EXERCISE BRIEF
In the data that follows, find the line with "Lemma rsp_goes_walk w"; transcribe it, every later line up to the one with "assert (forall s3", and that line as well, exactly and with no others.

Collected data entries
Segment Open

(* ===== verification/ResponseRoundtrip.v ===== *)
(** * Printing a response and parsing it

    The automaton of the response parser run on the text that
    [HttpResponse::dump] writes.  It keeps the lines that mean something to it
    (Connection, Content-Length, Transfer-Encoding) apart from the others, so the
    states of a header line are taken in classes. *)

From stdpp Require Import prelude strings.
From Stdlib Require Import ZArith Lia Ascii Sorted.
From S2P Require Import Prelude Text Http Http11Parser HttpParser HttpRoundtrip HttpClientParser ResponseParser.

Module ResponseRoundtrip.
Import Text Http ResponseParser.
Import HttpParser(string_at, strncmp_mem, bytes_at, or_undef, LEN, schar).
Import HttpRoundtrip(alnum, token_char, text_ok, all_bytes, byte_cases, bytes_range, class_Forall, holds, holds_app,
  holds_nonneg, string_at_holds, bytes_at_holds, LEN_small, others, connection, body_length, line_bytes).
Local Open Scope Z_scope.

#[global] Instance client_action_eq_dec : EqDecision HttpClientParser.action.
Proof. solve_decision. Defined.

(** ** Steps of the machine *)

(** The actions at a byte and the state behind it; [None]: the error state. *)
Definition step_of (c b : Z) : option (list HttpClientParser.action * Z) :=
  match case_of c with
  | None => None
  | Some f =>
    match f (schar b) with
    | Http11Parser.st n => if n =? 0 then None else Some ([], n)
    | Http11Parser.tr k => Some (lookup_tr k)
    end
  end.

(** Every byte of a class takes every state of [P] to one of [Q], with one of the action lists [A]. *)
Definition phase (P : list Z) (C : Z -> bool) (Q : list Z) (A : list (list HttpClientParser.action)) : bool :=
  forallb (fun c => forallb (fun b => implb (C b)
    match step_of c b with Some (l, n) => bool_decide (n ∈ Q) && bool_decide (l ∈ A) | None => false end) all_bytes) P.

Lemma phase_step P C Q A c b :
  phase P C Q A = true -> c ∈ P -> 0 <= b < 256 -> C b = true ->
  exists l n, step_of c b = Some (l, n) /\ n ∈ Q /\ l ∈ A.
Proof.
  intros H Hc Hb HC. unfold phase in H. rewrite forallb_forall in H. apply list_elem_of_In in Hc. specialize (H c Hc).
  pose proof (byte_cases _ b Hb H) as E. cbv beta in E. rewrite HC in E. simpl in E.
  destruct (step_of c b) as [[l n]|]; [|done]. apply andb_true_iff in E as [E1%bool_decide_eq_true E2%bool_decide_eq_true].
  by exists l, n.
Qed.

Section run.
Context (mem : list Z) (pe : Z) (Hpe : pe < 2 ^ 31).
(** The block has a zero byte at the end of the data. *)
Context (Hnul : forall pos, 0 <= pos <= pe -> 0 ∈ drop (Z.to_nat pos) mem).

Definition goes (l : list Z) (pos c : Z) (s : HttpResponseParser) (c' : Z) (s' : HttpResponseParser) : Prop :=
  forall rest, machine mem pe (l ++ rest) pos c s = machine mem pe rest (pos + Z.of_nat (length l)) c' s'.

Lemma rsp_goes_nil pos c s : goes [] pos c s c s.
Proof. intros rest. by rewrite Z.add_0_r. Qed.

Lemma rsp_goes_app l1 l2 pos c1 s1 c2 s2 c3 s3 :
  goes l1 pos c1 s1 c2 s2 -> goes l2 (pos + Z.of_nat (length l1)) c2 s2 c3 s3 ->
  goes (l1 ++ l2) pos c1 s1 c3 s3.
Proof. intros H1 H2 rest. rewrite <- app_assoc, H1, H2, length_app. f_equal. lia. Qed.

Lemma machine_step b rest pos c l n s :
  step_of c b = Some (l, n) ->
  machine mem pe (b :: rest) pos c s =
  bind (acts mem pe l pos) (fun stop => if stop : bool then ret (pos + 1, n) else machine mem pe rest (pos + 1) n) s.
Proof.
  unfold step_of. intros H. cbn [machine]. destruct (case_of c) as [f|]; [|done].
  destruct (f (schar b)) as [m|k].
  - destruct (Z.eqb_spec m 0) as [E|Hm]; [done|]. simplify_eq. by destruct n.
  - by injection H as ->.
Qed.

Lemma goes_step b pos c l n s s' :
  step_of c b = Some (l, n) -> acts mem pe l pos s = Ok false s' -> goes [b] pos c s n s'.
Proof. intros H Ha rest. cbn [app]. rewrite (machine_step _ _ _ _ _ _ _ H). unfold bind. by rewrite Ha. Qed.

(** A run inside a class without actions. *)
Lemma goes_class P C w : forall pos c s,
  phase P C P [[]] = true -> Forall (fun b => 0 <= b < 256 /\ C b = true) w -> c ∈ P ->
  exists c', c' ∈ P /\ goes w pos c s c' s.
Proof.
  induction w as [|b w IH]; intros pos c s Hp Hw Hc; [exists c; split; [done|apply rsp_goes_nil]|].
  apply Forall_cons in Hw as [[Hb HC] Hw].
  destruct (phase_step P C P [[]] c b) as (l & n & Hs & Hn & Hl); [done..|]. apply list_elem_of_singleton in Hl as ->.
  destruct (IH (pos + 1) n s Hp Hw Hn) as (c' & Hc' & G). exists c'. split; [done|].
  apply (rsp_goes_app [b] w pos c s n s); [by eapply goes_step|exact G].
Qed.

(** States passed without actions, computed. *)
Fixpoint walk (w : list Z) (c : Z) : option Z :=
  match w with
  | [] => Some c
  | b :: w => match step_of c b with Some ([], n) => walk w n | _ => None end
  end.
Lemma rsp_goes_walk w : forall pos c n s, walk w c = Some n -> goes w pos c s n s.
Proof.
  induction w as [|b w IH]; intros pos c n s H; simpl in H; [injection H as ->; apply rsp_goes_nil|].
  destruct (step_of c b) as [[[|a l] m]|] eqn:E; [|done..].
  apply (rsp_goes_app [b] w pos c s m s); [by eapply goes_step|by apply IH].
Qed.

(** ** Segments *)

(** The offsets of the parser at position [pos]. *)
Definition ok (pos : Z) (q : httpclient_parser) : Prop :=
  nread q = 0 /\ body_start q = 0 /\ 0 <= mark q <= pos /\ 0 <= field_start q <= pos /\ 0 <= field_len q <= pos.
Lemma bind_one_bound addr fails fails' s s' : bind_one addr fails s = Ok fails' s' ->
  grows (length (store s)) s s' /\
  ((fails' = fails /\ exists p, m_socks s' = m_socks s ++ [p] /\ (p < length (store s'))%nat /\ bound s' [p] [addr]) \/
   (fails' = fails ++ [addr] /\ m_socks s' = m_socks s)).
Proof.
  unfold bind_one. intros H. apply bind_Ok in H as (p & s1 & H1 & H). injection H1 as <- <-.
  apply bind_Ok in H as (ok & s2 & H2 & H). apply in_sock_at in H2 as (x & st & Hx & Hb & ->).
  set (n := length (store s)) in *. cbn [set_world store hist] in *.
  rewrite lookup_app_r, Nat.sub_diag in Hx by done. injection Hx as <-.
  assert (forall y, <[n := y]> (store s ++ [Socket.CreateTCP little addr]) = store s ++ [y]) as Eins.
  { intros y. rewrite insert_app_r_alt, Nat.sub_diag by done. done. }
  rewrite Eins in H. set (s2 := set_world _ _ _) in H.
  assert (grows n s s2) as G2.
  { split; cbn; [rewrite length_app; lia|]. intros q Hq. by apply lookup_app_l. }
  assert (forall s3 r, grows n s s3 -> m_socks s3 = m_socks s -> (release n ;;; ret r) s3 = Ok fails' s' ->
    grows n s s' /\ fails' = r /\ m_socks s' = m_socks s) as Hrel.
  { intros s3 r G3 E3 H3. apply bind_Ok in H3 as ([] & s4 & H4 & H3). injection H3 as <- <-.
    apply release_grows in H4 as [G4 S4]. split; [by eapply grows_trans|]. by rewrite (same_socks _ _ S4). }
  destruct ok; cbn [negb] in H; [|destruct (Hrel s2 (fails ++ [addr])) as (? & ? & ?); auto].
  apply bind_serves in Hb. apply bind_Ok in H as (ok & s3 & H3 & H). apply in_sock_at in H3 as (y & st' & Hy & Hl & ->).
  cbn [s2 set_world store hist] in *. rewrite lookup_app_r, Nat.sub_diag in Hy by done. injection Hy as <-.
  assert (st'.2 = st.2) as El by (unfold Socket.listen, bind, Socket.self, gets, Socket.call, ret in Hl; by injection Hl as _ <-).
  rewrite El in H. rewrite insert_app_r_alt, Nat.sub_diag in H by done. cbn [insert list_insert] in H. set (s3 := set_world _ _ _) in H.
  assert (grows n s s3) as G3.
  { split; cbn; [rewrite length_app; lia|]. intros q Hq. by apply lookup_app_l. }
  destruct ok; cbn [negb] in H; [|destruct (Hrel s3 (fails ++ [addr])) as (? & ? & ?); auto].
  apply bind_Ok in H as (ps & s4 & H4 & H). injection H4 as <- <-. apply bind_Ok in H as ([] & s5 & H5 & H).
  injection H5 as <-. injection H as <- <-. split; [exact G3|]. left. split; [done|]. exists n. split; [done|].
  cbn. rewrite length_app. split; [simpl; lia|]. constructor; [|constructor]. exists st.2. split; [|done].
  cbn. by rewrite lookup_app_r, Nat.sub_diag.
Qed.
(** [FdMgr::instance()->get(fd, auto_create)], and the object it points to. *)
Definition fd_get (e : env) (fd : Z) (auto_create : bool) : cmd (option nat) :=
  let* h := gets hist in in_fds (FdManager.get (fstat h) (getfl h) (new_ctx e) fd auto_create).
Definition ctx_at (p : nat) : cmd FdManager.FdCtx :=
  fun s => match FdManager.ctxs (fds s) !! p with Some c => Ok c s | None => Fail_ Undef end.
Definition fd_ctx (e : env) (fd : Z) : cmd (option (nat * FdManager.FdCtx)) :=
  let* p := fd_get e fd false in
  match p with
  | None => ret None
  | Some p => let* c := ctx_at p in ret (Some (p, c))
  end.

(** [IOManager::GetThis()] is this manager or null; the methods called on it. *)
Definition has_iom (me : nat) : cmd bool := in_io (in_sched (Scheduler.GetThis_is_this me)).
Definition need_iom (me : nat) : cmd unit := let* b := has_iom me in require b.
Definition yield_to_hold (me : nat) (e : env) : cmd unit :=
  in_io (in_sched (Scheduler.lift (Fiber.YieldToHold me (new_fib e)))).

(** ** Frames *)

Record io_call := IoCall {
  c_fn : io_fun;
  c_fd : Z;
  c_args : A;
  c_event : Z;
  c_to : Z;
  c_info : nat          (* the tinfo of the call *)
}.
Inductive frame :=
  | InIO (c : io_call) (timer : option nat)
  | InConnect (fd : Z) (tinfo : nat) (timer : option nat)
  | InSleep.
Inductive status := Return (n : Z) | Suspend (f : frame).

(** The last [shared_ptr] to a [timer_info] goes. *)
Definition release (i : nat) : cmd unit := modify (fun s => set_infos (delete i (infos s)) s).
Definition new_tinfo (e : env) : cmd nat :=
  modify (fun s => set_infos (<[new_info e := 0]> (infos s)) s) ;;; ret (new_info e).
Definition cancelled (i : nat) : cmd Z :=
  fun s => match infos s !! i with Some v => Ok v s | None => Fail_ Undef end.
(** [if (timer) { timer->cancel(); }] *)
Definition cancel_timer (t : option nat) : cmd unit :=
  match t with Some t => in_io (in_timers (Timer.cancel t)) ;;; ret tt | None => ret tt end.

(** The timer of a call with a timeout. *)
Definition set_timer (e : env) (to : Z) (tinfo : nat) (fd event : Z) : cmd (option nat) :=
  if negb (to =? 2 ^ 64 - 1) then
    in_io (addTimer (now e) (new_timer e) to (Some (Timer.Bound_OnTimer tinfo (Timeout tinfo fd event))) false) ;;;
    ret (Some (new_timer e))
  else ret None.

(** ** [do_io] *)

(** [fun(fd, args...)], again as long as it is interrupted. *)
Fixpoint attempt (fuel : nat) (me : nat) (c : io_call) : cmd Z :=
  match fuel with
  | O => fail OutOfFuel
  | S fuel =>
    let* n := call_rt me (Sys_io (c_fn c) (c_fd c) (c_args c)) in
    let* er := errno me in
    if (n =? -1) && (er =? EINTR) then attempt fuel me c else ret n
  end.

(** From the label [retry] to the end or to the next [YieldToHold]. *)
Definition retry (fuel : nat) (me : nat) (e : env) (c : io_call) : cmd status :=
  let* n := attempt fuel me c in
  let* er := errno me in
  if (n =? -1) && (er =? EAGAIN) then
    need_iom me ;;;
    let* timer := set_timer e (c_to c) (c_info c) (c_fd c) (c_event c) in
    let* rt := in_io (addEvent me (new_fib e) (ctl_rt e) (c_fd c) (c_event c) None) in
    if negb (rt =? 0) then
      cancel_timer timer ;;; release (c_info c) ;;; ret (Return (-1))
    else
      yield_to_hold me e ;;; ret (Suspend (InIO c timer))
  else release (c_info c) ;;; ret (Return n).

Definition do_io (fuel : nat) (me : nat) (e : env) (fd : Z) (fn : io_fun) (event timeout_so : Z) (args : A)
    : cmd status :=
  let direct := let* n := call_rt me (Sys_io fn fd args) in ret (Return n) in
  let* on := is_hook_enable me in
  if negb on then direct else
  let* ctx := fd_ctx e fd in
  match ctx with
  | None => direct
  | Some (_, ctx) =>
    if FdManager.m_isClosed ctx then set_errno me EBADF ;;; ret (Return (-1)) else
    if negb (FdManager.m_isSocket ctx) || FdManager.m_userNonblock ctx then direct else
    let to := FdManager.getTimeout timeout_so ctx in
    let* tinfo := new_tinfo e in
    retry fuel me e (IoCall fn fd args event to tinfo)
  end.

Segment Closed

REPLY TO THE EXERCISE
Lemma rsp_goes_walk w : forall pos c n s, walk w c = Some n -> goes w pos c s n s.
Proof.
  induction w as [|b w IH]; intros pos c n s H; simpl in H; [injection H as ->; apply rsp_goes_nil|].
  destruct (step_of c b) as [[[|a l] m]|] eqn:E; [|done..].
  apply (rsp_goes_app [b] w pos c s m s); [by eapply goes_step|by apply IH].
Qed.

(** ** Segments *)

(** The offsets of the parser at position [pos]. *)
Definition ok (pos : Z) (q : httpclient_parser) : Prop :=
  nread q = 0 /\ body_start q = 0 /\ 0 <= mark q <= pos /\ 0 <= field_start q <= pos /\ 0 <= field_len q <= pos.
Lemma bind_one_bound addr fails fails' s s' : bind_one addr fails s = Ok fails' s' ->
  grows (length (store s)) s s' /\
  ((fails' = fails /\ exists p, m_socks s' = m_socks s ++ [p] /\ (p < length (store s'))%nat /\ bound s' [p] [addr]) \/
   (fails' = fails ++ [addr] /\ m_socks s' = m_socks s)).
Proof.
  unfold bind_one. intros H. apply bind_Ok in H as (p & s1 & H1 & H). injection H1 as <- <-.
  apply bind_Ok in H as (ok & s2 & H2 & H). apply in_sock_at in H2 as (x & st & Hx & Hb & ->).
  set (n := length (store s)) in *. cbn [set_world store hist] in *.
  rewrite lookup_app_r, Nat.sub_diag in Hx by done. injection Hx as <-.
  assert (forall y, <[n := y]> (store s ++ [Socket.CreateTCP little addr]) = store s ++ [y]) as Eins.
  { intros y. rewrite insert_app_r_alt, Nat.sub_diag by done. done. }
  rewrite Eins in H. set (s2 := set_world _ _ _) in H.
  assert (grows n s s2) as G2.
  { split; cbn; [rewrite length_app; lia|]. intros q Hq. by apply lookup_app_l. }
  assert (forall s3 r, grows n s s3 -> m_socks s3 = m_socks s -> (release n ;;; ret r) s3 = Ok fails' s' ->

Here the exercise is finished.